[Stored data entries]
☆ ☆ ☆ ☆ ☆
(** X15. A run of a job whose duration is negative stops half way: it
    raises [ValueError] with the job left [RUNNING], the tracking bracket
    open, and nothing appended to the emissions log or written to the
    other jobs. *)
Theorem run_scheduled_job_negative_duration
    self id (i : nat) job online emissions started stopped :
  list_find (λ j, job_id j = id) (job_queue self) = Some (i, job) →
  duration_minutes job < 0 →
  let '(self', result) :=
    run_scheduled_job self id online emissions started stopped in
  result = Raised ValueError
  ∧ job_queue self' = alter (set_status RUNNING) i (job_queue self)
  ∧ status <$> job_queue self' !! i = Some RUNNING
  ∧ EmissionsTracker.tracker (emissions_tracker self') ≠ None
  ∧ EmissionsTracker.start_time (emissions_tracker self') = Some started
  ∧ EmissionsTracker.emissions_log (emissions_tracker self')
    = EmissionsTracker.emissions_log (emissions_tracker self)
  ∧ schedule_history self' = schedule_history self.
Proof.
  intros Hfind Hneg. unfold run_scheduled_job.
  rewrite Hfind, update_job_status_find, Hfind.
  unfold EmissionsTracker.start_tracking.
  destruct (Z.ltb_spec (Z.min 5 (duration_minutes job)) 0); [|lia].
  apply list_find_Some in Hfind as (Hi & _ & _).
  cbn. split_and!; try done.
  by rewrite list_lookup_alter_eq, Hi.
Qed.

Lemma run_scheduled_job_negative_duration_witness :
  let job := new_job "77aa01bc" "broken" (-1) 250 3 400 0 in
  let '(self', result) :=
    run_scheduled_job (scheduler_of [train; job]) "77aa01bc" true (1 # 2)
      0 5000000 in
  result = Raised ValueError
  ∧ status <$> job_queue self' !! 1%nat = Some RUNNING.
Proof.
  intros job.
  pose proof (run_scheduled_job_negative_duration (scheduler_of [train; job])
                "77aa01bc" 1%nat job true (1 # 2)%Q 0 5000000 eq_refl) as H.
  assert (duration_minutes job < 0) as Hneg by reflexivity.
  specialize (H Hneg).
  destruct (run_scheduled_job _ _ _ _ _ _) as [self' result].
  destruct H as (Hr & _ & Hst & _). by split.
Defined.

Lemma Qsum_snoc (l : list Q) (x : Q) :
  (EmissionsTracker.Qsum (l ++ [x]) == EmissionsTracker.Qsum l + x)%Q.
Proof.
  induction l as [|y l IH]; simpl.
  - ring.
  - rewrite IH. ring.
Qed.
☆ ☆ ☆ ☆ ☆
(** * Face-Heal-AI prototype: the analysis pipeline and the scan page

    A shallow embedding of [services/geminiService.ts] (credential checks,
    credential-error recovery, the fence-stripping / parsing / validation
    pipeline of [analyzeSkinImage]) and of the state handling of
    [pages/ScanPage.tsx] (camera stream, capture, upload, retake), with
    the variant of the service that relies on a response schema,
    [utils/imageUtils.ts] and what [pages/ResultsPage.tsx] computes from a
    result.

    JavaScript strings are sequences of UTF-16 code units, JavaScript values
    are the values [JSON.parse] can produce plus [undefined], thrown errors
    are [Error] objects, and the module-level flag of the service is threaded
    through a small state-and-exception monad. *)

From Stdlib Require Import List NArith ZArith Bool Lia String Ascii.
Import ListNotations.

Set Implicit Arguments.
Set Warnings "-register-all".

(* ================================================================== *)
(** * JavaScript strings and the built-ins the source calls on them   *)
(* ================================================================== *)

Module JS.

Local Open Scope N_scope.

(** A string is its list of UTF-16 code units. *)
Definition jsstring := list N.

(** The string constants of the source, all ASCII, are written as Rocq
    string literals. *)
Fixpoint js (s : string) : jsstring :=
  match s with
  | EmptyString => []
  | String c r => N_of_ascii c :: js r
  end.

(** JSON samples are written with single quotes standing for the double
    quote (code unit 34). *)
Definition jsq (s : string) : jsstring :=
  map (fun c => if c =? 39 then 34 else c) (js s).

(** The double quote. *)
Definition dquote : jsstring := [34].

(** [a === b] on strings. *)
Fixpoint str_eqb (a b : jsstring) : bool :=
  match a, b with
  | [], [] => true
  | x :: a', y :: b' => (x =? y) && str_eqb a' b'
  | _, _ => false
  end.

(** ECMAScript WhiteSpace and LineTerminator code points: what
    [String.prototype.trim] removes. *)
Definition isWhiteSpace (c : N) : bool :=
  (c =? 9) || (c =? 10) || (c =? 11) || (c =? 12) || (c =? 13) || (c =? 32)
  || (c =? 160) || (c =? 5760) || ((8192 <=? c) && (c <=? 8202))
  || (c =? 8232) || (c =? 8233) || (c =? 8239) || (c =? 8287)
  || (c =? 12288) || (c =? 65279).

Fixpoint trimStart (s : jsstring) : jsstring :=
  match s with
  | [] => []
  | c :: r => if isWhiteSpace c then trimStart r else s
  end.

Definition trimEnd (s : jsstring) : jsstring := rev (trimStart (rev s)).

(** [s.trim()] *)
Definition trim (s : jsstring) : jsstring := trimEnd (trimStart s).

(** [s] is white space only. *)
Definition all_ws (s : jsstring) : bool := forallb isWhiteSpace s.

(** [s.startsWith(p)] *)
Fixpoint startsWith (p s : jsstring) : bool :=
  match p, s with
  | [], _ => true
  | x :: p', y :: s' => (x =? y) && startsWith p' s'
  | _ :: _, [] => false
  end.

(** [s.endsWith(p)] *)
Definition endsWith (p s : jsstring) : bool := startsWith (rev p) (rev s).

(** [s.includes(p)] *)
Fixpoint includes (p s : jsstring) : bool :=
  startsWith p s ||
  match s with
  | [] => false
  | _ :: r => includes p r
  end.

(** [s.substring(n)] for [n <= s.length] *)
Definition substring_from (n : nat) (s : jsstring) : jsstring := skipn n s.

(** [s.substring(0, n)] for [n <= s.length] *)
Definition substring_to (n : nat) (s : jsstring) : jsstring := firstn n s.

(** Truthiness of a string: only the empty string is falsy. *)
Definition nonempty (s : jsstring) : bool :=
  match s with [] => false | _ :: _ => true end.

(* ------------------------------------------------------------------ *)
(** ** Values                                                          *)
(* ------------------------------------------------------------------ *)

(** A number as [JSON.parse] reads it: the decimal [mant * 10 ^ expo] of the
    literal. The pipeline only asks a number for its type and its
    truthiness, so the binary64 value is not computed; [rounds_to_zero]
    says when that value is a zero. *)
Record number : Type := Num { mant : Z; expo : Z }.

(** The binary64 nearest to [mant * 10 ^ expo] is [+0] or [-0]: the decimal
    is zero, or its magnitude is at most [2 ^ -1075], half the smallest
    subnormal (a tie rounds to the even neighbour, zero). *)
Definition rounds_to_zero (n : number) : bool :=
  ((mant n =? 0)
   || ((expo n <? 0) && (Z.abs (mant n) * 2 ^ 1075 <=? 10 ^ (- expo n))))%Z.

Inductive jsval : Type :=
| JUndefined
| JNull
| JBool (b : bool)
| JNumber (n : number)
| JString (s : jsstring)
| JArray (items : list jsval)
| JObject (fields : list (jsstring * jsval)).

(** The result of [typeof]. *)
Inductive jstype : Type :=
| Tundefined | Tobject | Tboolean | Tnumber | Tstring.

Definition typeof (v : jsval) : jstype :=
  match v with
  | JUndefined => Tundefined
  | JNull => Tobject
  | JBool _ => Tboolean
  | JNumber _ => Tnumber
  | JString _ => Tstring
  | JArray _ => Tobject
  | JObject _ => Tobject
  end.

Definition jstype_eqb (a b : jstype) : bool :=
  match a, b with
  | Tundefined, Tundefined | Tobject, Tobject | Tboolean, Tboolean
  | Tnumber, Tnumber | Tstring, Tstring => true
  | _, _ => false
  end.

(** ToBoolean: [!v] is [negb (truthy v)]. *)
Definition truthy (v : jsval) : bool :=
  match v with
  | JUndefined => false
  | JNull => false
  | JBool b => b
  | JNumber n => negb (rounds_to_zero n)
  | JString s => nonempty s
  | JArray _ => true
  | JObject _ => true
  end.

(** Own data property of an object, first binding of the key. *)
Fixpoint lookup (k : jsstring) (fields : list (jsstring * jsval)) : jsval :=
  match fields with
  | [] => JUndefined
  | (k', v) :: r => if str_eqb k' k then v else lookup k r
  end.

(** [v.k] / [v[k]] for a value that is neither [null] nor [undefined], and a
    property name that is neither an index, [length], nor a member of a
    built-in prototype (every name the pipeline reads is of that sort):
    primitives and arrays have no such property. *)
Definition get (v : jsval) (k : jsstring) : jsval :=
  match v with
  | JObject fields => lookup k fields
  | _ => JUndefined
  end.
☆ ☆ ☆ ☆ ☆
## Exercise brief
Of the entries above, repeat exactly the lines between the line with "(** X15. A run" and the line with "i (job_queue self)", inclusive, and no others.

## Exercise solution
(** X15. A run of a job whose duration is negative stops half way: it
    raises [ValueError] with the job left [RUNNING], the tracking bracket
    open, and nothing appended to the emissions log or written to the
    other jobs. *)
Theorem run_scheduled_job_negative_duration
    self id (i : nat) job online emissions started stopped :
  list_find (λ j, job_id j = id) (job_queue self) = Some (i, job) →
  duration_minutes job < 0 →
  let '(self', result) :=
    run_scheduled_job self id online emissions started stopped in
  result = Raised ValueError
  ∧ job_queue self' = alter (set_status RUNNING) i (job_queue self)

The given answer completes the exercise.